## WHAT NEEDS TO BE DONE
Please give back word for word the lines below, from the first one through the one with "ec.2 ++ [EvClearErrCount addr;".

(Stored items)
------------------------------------------------------------------------
Lemma AddFloat_eq sm addr y now :
  AddFloat sm addr y now =
  (let rs := touched sm addr now in
   let ec := ensureCache sm addr now in
   if pendingAmount rs <? y then (ec.1, ec.2, Err errInsufficientPending)
   else
     let rs' := set_pending (pendingAmount rs - y) rs in
     let ra := reserveAlloc_of (smgr sm) (claimant sm) (rm sm) addr in
     let sm3 := set_smgr (set_senders ec.1 (<[addr := rs']> (senders sm))) ra.1 in
     match ra.2 with
     | Ok r => (sm3, ec.2 ++ [EvClearErrCount addr;
                              EvSignalMaxFloat (queue rs) (r - pendingAmount rs')],
                Ok tt)
     | Err e => (sm3, ec.2 ++ [EvClearErrCount addr], Err e)
     | Panic => (sm3, ec.2 ++ [EvClearErrCount addr], Panic)
     end).
Proof.
  unfold AddFloat. rewrite ensureCache_eq. cbn [senders fst snd].
  rewrite lookup_insert_eq.
  destruct (pendingAmount (touched sm addr now) <? y) eqn:Hg; [reflexivity|].
  unfold set_senders at 1; cbn [senders smgr claimant rm].
  rewrite (alter_some_insert _ _ _ (touched sm addr now)) by apply lookup_insert_eq.
  rewrite insert_insert_eq, maxFloat_eq. cbn [senders smgr claimant rm set_smgr].
  rewrite lookup_insert_eq.
  destruct (reserveAlloc_of (smgr sm) (claimant sm) (rm sm) addr) as [s' [v|e|]];
    cbn; rewrite ?lookup_insert_eq, <-?app_assoc; reflexivity.
Qed.

Lemma SubFloat_eq sm addr x now :
  SubFloat sm addr x now =
  (set_senders (ensureCache sm addr now).1
     (<[addr := set_pending (pendingAmount (touched sm addr now) + x)
                  (touched sm addr now)]> (senders sm)),
   (ensureCache sm addr now).2 ++ [EvClearErrCount addr]).
Proof.
  unfold SubFloat. rewrite ensureCache_eq. cbn [senders fst snd].
  rewrite lookup_insert_eq.
  rewrite (alter_some_insert _ _ _ (touched sm addr now)) by apply lookup_insert_eq.
  rewrite insert_insert_eq. reflexivity.
Qed.

Lemma MaxFloat_eq sm addr now :
  MaxFloat sm addr now =
  (let ec := ensureCache sm addr now in
   let ra := reserveAlloc_of (smgr sm) (claimant sm) (rm sm) addr in
   (set_smgr ec.1 ra.1, ec.2,
    res_map (fun r => r - pendingAmount (touched sm addr now)) ra.2)).
Proof.
  unfold MaxFloat. rewrite ensureCache_eq. cbn [fst snd].
  rewrite maxFloat_eq. cbn [senders smgr claimant rm].
  rewrite lookup_insert_eq.
  destruct (reserveAlloc_of (smgr sm) (claimant sm) (rm sm) addr) as [s' [v|e|]];
    reflexivity.
Qed.

Lemma QueueTicket_eq sm addr t now :
  QueueTicket sm addr t now =
  ((ensureCache sm addr now).1,
   (ensureCache sm addr now).2 ++ [EvQueueAdd (queue (touched sm addr now)) t]).
Proof.
  unfold QueueTicket. rewrite ensureCache_eq. cbn [senders fst snd].
  rewrite lookup_insert_eq. reflexivity.
Qed.

Lemma cleanup_fold_spec now (l : list (Address * remoteSender))
    (acc : senderMonitor SM RM * list event) :
  let r := fold_left (cleanup_step now) l acc in
  let t := ttl acc.1 in
  claimant r.1 = claimant acc.1 /\ ttl r.1 = t /\ rm r.1 = rm acc.1 /\
  nextId r.1 = nextId acc.1 /\
  senders r.1 = fold_left (fun m kv => if expired t now kv then delete kv.1 m else m)
                  l (senders acc.1) /\
  smgr r.1 = fold_left (fun s kv => if expired t now kv then Clear s kv.1 else s)
               l (smgr acc.1) /\
  r.2 = acc.2 ++ concat (map (fun kv => if expired t now kv
                                        then [EvDone (done kv.2); EvSmgrClear kv.1]
                                        else []) l).
Proof.
  revert acc. induction l as [|[k v] l IH]; intros [sm evs].
  - cbn. rewrite app_nil_r. repeat split.
  - cbn [fold_left map concat].
    change (cleanup_step now (sm, evs) (k, v)) with
      (if expired (ttl sm) now (k, v)
       then (set_smgr (set_senders sm (delete k (senders sm))) (Clear (smgr sm) k),
             evs ++ [EvDone (done v); EvSmgrClear k])
       else (sm, evs)).
    cbn [fst snd].
    destruct (expired (ttl sm) now (k, v)) eqn:E.
    + destruct (IH (set_smgr (set_senders sm (delete k (senders sm))) (Clear (smgr sm) k),
                    evs ++ [EvDone (done v); EvSmgrClear k]))
        as (H1 & H2 & H3 & H4 & H5 & H6 & H7).
      cbn [fst snd set_smgr set_senders claimant ttl rm nextId senders smgr] in *.
      rewrite H1, H2, H3, H4, H5, H6, H7, <- app_assoc.
      repeat split.
    + destruct (IH (sm, evs)) as (H1 & H2 & H3 & H4 & H5 & H6 & H7).
      cbn [fst snd] in *. rewrite H1, H2, H3, H4, H5, H6, H7. repeat split.
Qed.

Lemma fold_delete_lookup t now (l : list (Address * remoteSender))
    (m : gmap Z remoteSender) k :
  fold_left (fun m kv => if expired t now kv then delete kv.1 m else m) l m !! k =
  if existsb (fun kv => (kv.1 =? k) && expired t now kv) l then None else m !! k.
Proof.
  revert m. induction l as [|[k' v] l IH]; intros m; simpl; [reflexivity|].
  rewrite IH. destruct (expired t now (k', v)) eqn:E; simpl.
  - destruct (k' =? k) eqn:Ek; simpl.
    + apply Z.eqb_eq in Ek; subst. destruct existsb; [reflexivity|].
      apply lookup_delete_eq.
    + apply Z.eqb_neq in Ek. destruct existsb; [reflexivity|].
      apply lookup_delete_ne; congruence.
  - rewrite andb_false_r. reflexivity.
Qed.

Lemma existsb_expired_map_to_list t now (m : gmap Z remoteSender) k :
  existsb (fun kv => (kv.1 =? k) && expired t now kv) (map_to_list m) = true <->
  exists v, m !! k = Some v /\ expired t now (k, v) = true.
Proof.
  rewrite existsb_exists. split.
  - intros [[k' v] [Hin Hk]]. apply andb_true_iff in Hk as [Hk He].
    apply Z.eqb_eq in Hk; simpl in Hk; subst.
    exists v. split; [|exact He].
    apply elem_of_map_to_list. apply list_elem_of_In. exact Hin.
  - intros [v [Hm He]]. exists (k, v). split.
    + apply list_elem_of_In. apply elem_of_map_to_list. exact Hm.
    + simpl. rewrite Z.eqb_refl. exact He.
Qed.

Lemma cleanup_lookup sm now k :
  senders (cleanup sm now).1 !! k =
  match senders sm !! k with
  | Some v => if expired (ttl sm) now (k, v) then None else Some v
  | None => None
  end.
Proof.
  unfold cleanup.
  destruct (cleanup_fold_spec now (map_to_list (senders sm)) (sm, []))
    as (_ & _ & _ & _ & Hs & _ & _).
  simpl in Hs. rewrite Hs, fold_delete_lookup.
  destruct (existsb _ _) eqn:E.
  - apply existsb_expired_map_to_list in E as [v [Hv He]].
    rewrite Hv, He. reflexivity.
  - destruct (senders sm !! k) as [v|] eqn:Hv; [|reflexivity].
    destruct (expired (ttl sm) now (k, v)) eqn:He; [|reflexivity].
    exfalso. assert (Hx : existsb (fun kv => (kv.1 =? k) && expired (ttl sm) now kv)
                             (map_to_list (senders sm)) = true)
      by (apply existsb_expired_map_to_list; eauto).
    congruence.
Qed.

Lemma cleanup_events sm now :
  (cleanup sm now).2 =
  concat (map (fun kv => if expired (ttl sm) now kv
                         then [EvDone (done kv.2); EvSmgrClear kv.1] else [])
              (map_to_list (senders sm))).
Proof.
  unfold cleanup.
  destruct (cleanup_fold_spec now (map_to_list (senders sm)) (sm, []))
    as (_ & _ & _ & _ & _ & _ & He).
  exact He.
Qed.

Lemma cleanup_frame sm now :
  claimant (cleanup sm now).1 = claimant sm /\ ttl (cleanup sm now).1 = ttl sm /\
  rm (cleanup sm now).1 = rm sm.
Proof.
  unfold cleanup.
  destruct (cleanup_fold_spec now (map_to_list (senders sm)) (sm, []))
    as (H1 & H2 & H3 & _). auto.
Qed.
(** * Persona-switching chatbot: the routing pipeline and its storage

    A shallow embedding of [backend.py] (the four pipeline nodes, the
    graph that runs them and the HTTP endpoints) and of [database.py]
    (the [DatabaseManager] methods), followed by the properties of the
    routing pipeline.

    Conventions of the embedding.
    - A Python [str] is a [string]; a character is a code point below 256.
    - The tables of the database are lists of rows in commit order.  The
      constraints of the schema (primary key, UNIQUE, FOREIGN KEY with
      ON DELETE CASCADE, the widths of the [VARCHAR] columns) are
      enforced by the operations, as the engine does.
    - psycopg2 refuses a [str] parameter that holds a NUL character.  This
      is modelled where a parameter is stored, in the three [INSERT]
      statements; where a parameter is only compared ([SELECT], [DELETE])
      it is not.
    - [CURRENT_TIMESTAMP] is the reading of the server clock; the readings
      to come are part of the database and nothing is assumed about them.
    - The collation of the database, under which [ORDER BY persona_name]
      sorts, is a parameter of the development.
    - The language model is reached only through [llm.invoke]; what it
      answers is a script of replies, one per invocation, so that nothing
      is assumed about it.  Its reply content is taken to be a [str].
    - Python's [json.loads] and [datetime.isoformat] are parameters of
      the development. *)

From Stdlib Require Import Ascii String.
From Stdlib Require Import ZArith Floats.
From stdpp Require Import base tactics option list relations sorting strings pretty.

Local Open Scope string_scope.
Local Open Scope list_scope.
Local Open Scope nat_scope.

(** ** Python strings *)

Module PyStr.

(** [str.isspace] on one character, for the code points below 256:
    TAB..CR, FS..US, SPACE, NEL and NBSP. *)
Definition isspace (c : ascii) : bool :=
  let n := nat_of_ascii c in
  (((9 <=? n) && (n <=? 13)) || ((28 <=? n) && (n <=? 32))
   || (n =? 133) || (n =? 160))%nat.

(** [not s]: the empty string is the only falsy one. *)
Definition falsy (s : string) : bool :=
  match s with EmptyString => true | String _ _ => false end.

Fixpoint lstrip (s : string) : string :=
  match s with
  | EmptyString => EmptyString
  | String c s' => if isspace c then lstrip s' else s
  end.
(** * hh-analyzer-bot: the analytics engine of [src/analytics.py]

    A shallow embedding of the statistics functions that [analyze_vacancies]
    assembles, followed by the properties the specification states about
    them.

    Conventions of the embedding.
    - A listing is the Python [dict] the code reads with [v.get(...)]; only
      the six keys the code reads are kept, as a record.
    - The polymorphic fields (experience, employer, employment, schedule,
      snippet) are a tagged value [field]: absent, a bare string, or a nested
      object.  [Absent] stands for a missing key, [None], and any value that
      is neither [str] nor [dict]: each analyser sends all of these down the
      same branch.
    - A nested object is an association list from attribute names to
      string-or-null values ([None] is JSON [null]); an empty object is
      falsy, as in Python.
    - The salary field is [None] (a missing key, [None] or an empty object,
      all falsy) or an object with the keys the code reads: the bounds
      [from] and [to], Python [int]s ([Z]) or absent, and the currency code,
      a string or absent.  [(a + b) / 2] is true division: its result is kept
      as the exact rational [(a + b) # 2], which is the double Python
      computes whenever the sum is below 2^53 in magnitude.  [np.mean] and
      [np.median] are kept exact in the same way; the properties that state
      what these values are carry the range on which the doubles are exact.
    - [str.lower], [str.upper], [str.strip] and [str.isdigit] are modelled
      on UTF-8 text over ASCII and the Cyrillic letters U+0400-U+045F; the
      properties that state what they return are about such text.
    - [collections.Counter] is an association list in insertion order (the
      order of a Python dict); [most_common] is the stable descending sort
      by count that [sorted(..., reverse=True)] and [heapq.nlargest]
      implement. *)

From Stdlib Require Import ZArith QArith List String Ascii Bool Arith Lia Lqa.
From Stdlib Require Import Permutation Sorted DecimalString.
Import ListNotations.
Close Scope Q_scope.
Open Scope string_scope.
Open Scope list_scope.
Open Scope nat_scope.
Lemma find_task_by_id_insert_same
    (id : Z) (db : list Task) (i : nat) (t t' : Task) :
  find_task_by_id id db = Some (i, t) →
  task_id t' = task_id t →
  find_task_by_id id (<[i := t']> db) = Some (i, t').
Proof.
  intros Hf Hid. apply find_task_by_id_Some in Hf as Hi. destruct Hi as [Hi _].
  rewrite (find_task_by_id_insert id db i t t') by done.
  rewrite Hf. simpl. by rewrite decide_True.
Qed.

Lemma find_task_by_id_insert_other
    (id' : Z) (db : list Task) (i : nat) (t t' : Task) :
  db !! i = Some t →
  task_id t' = task_id t →
  id' ≠ task_id t →
  find_task_by_id id' (<[i := t']> db) = find_task_by_id id' db.
Proof.
  intros Hi Hid Hne. rewrite (find_task_by_id_insert id' db i t t') by done.
  destruct (find_task_by_id id' db) as [[j u]|] eqn:Hf; [|done]. simpl.
  apply find_task_by_id_Some in Hf as [Hj Hu].
  rewrite decide_False; [done|]. intros ->. congruence.
Qed.

(** Whatever [update_task_v2] does to the store of a task it found, it is
    a write at the position of that task, of a dict with the same id. *)
Lemma update_task_v2_store
    (id : Z) (task : TaskUpdate.t) (db : list Task) (i : nat) (t : Task) :
  find_task_by_id id db = Some (i, t) →
  ∃ t' : Task,
    snd (update_task_v2 id task db) = <[i := t']> db
    ∧ task_id t' = task_id t.
Proof.
  intros Hf. apply find_task_by_id_Some in Hf as Hi. destruct Hi as [Hi _].
  run. rewrite Hf.
  destruct task as [[title|] [desc|] [fin|]]; simpl;
    repeat (match goal with
            | |- context [truthy ?s] => destruct (truthy s); simpl
            end);
    rewrite ?list_insert_insert_eq;
    first [ by eexists; split; [reflexivity|]
          | by exists t; rewrite list_insert_id ].
Qed.

(** Taking out the first task with the id [id] leaves every lookup of
    another id with the task it had. *)
Lemma find_task_by_id_delete
    (id id' : Z) (db : list Task) (i : nat) (t : Task) :
  find_task_by_id id db = Some (i, t) →
  id' ≠ id →
  snd <$> find_task_by_id id' (delete i db)
  = snd <$> find_task_by_id id' db.
Proof.
  unfold find_task_by_id. revert i.
  induction db as [|y db IH]; intros i; simpl; [done|].
  destruct (decide (task_id y = id)) as [Hy | Hy].
  - intros [= <- <-] Hne. simpl. rewrite decide_False by congruence.
    by destruct (list_find (λ t0, task_id t0 = id') db) as [[j u]|].
  - destruct (list_find (λ t0, task_id t0 = id) db) as [[j u]|] eqn:Hf;
      [|done].
    intros [= <- <-] Hne. simpl. case_decide; [done|].
    specialize (IH j eq_refl Hne).
    destruct (list_find _ (delete j db)) as [[j1 u1]|],
             (list_find (λ t0, task_id t0 = id') db) as [[j2 u2]|];
      by simplify_eq/=.
Qed.

Lemma find_task_by_id_snoc_other (id' : Z) (db : list Task) (t : Task) :
  task_id t ≠ id' →
  find_task_by_id id' (db ++ [t]) = find_task_by_id id' db.
Proof.
  intros Hne. unfold find_task_by_id.
  destruct (list_find (λ t0, task_id t0 = id') db) as [[j u]|] eqn:Hf.
  - by apply list_find_app_l.
  - rewrite list_find_app_r by done. simpl. by rewrite decide_False.
Qed.

Lemma find_task_by_id_snoc_new (db : list Task) (t : Task) :
  task_id t ∉ ids db →
  find_task_by_id (task_id t) (db ++ [t]) = Some (length db, t).
Proof.
  intros Hnew%find_task_by_id_None. unfold find_task_by_id in *.
  rewrite list_find_app_r by done. simpl. by rewrite decide_True.
Qed.

(** With pairwise distinct ids, a task is the first one with its id. *)
Lemma find_task_by_id_lookup (db : list Task) (i : nat) (t : Task) :
  NoDup (ids db) →
  db !! i = Some t →
  find_task_by_id (task_id t) db = Some (i, t).
Proof.
  intros Hnd Hi. unfold find_task_by_id. apply list_find_Some.
  split_and!; [done..|]. intros j u Hj Hlt Heq.
  apply ids_lookup in Hi, Hj. rewrite Heq in Hj.
  pose proof (NoDup_lookup _ _ _ _ Hnd Hi Hj). lia.
Qed.

(** What a successful [update_task_v2] returns is the dict it left in the
    store, at the position of the task it found. *)
Lemma update_task_v2_returned
    (id : Z) (task : TaskUpdate.t) (db db' : list Task) (i : nat) (t : Task)
    (e : Envelope) :
  find_task_by_id id db = Some (i, t) →
  update_task_v2 id task db = (Return e, db') →
  ∃ t' : Task,
    e = ok (DataTask t') ∧ db' = <[i := t']> db ∧ task_id t' = task_id t.
Proof.
  intros Hf. apply find_task_by_id_Some in Hf as Hi. destruct Hi as [Hi _].
  run. rewrite Hf.
  destruct task as [[title|] [desc|] [fin|]]; simpl;
    repeat (match goal with
            | |- context [truthy ?s] => destruct (truthy s); simpl
            end);
    rewrite ?list_insert_insert_eq; intros [= <- <-];
    first [ by eexists; split_and!; [reflexivity | reflexivity |]
          | by exists t; rewrite list_insert_id ].
Qed.

(** A read-one depends on the store through [find_task_by_id] alone, and
    on the dict it finds, not on its position. *)
Lemma get_task_congr (id : Z) (db1 db2 : list Task) :
  snd <$> find_task_by_id id db1 = snd <$> find_task_by_id id db2 →
  fst (apiv1.get_task id db1) = fst (apiv1.get_task id db2)
  ∧ fst (apiv2.get_task id db1) = fst (apiv2.get_task id db2).
Proof.
  run. by destruct (find_task_by_id id db1) as [[j1 u1]|],
                   (find_task_by_id id db2) as [[j2 u2]|];
    intros ?; simplify_eq/=.
Qed.

Lemma get_task_found (id : Z) (db : list Task) (i : nat) (t : Task) :
  find_task_by_id id db = Some (i, t) →
  apiv1.get_task id db
  = ({| http_status := HTTP_200_OK; body := inr (ok (DataTask t)) |}, db)
  ∧ apiv2.get_task id db
    = ({| http_status := HTTP_200_OK; body := inr (ok (DataTask t)) |}, db).
Proof. intros Hf. run. by rewrite Hf. Qed.

Lemma get_task_missing (id : Z) (db : list Task) :
  find_task_by_id id db = None →
  apiv1.get_task id db
  = ({| http_status := HTTP_404_NOT_FOUND;
        body := inl {| error := "Task not found" |} |}, db)
  ∧ apiv2.get_task id db
    = ({| http_status := HTTP_404_NOT_FOUND;
          body := inl {| error := "Task not found" |} |}, db).
Proof. intros Hf. run. by rewrite Hf. Qed.

(** ** Start-up and authentication *)

(** With the key the module loads with, a request is authenticated
    exactly when its [X-API-Key] header is that key. A request without the
    header, or with an empty one, is refused with 403 and
    ["Not authenticated"]; one with another header is refused with 403 and
    [{"error": "Invalid API Key"}]; and the [api-key] query parameter
    changes the outcome of no request. *)
Theorem load_api_key_then_authenticate
    (getenv : option str) (API_KEY : str) (h q : option str) :
  load_api_key getenv = inr API_KEY →
  (authenticate API_KEY h q = Authenticated (Some API_KEY) ↔ h = Some API_KEY)
  ∧ (h = None ∨ h = Some [] →
     authenticate API_KEY h q = NotAuthenticated not_authenticated)
  ∧ (∀ s : str, h = Some s → s ≠ [] → s ≠ API_KEY →
     authenticate API_KEY h q = Forbidden invalid_api_key)
  ∧ ∀ q' : option str, authenticate API_KEY h q' = authenticate API_KEY h q.
Proof.
  intros Hload.
  assert (API_KEY ≠ []) as Hset.
  { destruct getenv as [[|c k]|]; simplify_eq/=. done. }
  split_and!.
  - split.
    + destruct h as [[|c s]|]; [done | | done].
      rewrite authenticate_header by done.
      case_decide; [congruence | discriminate].
    + intros ->. by rewrite authenticate_header, decide_True.
  - apply authenticate_no_header.
  - intros s -> Hs Hne. by rewrite authenticate_header, decide_False.
  - intros q'. destruct h as [[|c s]|]; [done | | done].
    by rewrite !authenticate_header.
Qed.

Lemma load_api_key_then_authenticate_witness :
  authenticate (lit "secret") (Some (lit "secret")) None
  = Authenticated (Some (lit "secret"))
  ∧ authenticate (lit "secret") None (Some (lit "secret"))
    = NotAuthenticated not_authenticated
  ∧ authenticate (lit "secret") (Some (lit "wrong")) (Some (lit "secret"))
    = Forbidden invalid_api_key.
Proof.
  destruct (load_api_key_then_authenticate (Some (lit "secret"))
              (lit "secret") (Some (lit "secret")) None eq_refl)
    as ([_ Hok] & _).
  destruct (load_api_key_then_authenticate (Some (lit "secret"))
              (lit "secret") None (Some (lit "secret")) eq_refl)
    as (_ & Hnone & _).
  destruct (load_api_key_then_authenticate (Some (lit "secret"))
              (lit "secret") (Some (lit "wrong")) (Some (lit "secret"))
              eq_refl)
    as (_ & _ & Hwrong & _).
  split_and!.
  - apply Hok. reflexivity.
  - apply Hnone. left. reflexivity.
  - apply (Hwrong (lit "wrong")); [reflexivity | discriminate | discriminate].
Defined.

(** ** Read-one *)

(** Both read-one endpoints answer 200 with the first task of the list
    that has the id, when some task has it, and 404 with
    [{"error": "Task not found"}] when none has; neither changes the
    store. *)
Theorem get_task_first_match (id : Z) (db : list Task) :
  (id ∈ ids db →
   ∃ (i : nat) (t : Task),
     db !! i = Some t
     ∧ task_id t = id
     ∧ (∀ (j : nat) (u : Task),
          db !! j = Some u → (j < i)%nat → task_id u ≠ id)
     ∧ apiv1.get_task id db
       = ({| http_status := HTTP_200_OK; body := inr (ok (DataTask t)) |}, db)
     ∧ apiv2.get_task id db
       = ({| http_status := HTTP_200_OK; body := inr (ok (DataTask t)) |}, db))
  ∧ (id ∉ ids db →
     apiv1.get_task id db
     = ({| http_status := HTTP_404_NOT_FOUND;
           body := inl {| error := "Task not found" |} |}, db)
     ∧ apiv2.get_task id db
       = ({| http_status := HTTP_404_NOT_FOUND;
             body := inl {| error := "Task not found" |} |}, db)).
Proof.
  split.
  - intros (i & t & Hf)%find_task_by_id_elem_of.
    destruct (get_task_found id db i t Hf) as [H1 H2].
    unfold find_task_by_id in Hf.
    apply list_find_Some in Hf as (Hi & Hid & Hleast).
    exists i, t. split_and!; [done | done | | done | done].
    intros j u Hj Hlt. by apply (Hleast j).
  - intros Hf%find_task_by_id_None. by apply get_task_missing.
Qed.

(** Every task of a listing can be fetched by its id: in a store the
    service can be in, a read-one of the id of a listed task answers 200
    with that very task, on both routes. *)
Theorem get_all_tasks_v2_then_get_task (db : list Task) (t : Task) :
  reachable db →
  (∃ e : Envelope,
     body (fst (apiv2.get_tasks db)) = inr e
     ∧ ∃ l : list Task, data e = DataList l ∧ t ∈ l) →
  apiv1.get_task (task_id t) db
  = ({| http_status := HTTP_200_OK; body := inr (ok (DataTask t)) |}, db)
  ∧ apiv2.get_task (task_id t) db
    = ({| http_status := HTTP_200_OK; body := inr (ok (DataTask t)) |}, db).
Proof.
  intros Hnd%reachable_NoDup (e & He & l & Hl & Ht).
  assert (t ∈ db) as Hin.
  { revert He. run. destruct db as [|u db]; simpl.
    - intros [= <-]. simpl in Hl. injection Hl as <-. by apply elem_of_nil in Ht.
    - intros [= <-]. simpl in Hl. by injection Hl as <-. }
  apply list_elem_of_lookup in Hin as [i Hi].
  apply (get_task_found _ _ i). by apply find_task_by_id_lookup.
Qed.

Lemma get_all_tasks_v2_then_get_task_witness :
  ∃ t : Task,
    task_id t = 1
    ∧ apiv2.get_task 1 task_db
      = ({| http_status := HTTP_200_OK; body := inr (ok (DataTask t)) |},
         task_db).
Proof.
  exists {| task_id := 1; task_title := lit "Laboratory Activity";
            task_desc := lit "Create Lab Act 2"; is_finished := Some false |}.
  split; [reflexivity|].
  apply (get_all_tasks_v2_then_get_task task_db
           {| task_id := 1; task_title := lit "Laboratory Activity";
              task_desc := lit "Create Lab Act 2";
              is_finished := Some false |}).
  - apply reachable_init.
  - eexists. split; [reflexivity|]. eexists. split; [reflexivity|]. by left.
Defined.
------------------------------------------------------------------------
## TASK RESPONSE
Lemma AddFloat_eq sm addr y now :
  AddFloat sm addr y now =
  (let rs := touched sm addr now in
   let ec := ensureCache sm addr now in
   if pendingAmount rs <? y then (ec.1, ec.2, Err errInsufficientPending)
   else
     let rs' := set_pending (pendingAmount rs - y) rs in
     let ra := reserveAlloc_of (smgr sm) (claimant sm) (rm sm) addr in
     let sm3 := set_smgr (set_senders ec.1 (<[addr := rs']> (senders sm))) ra.1 in
     match ra.2 with
     | Ok r => (sm3, ec.2 ++ [EvClearErrCount addr;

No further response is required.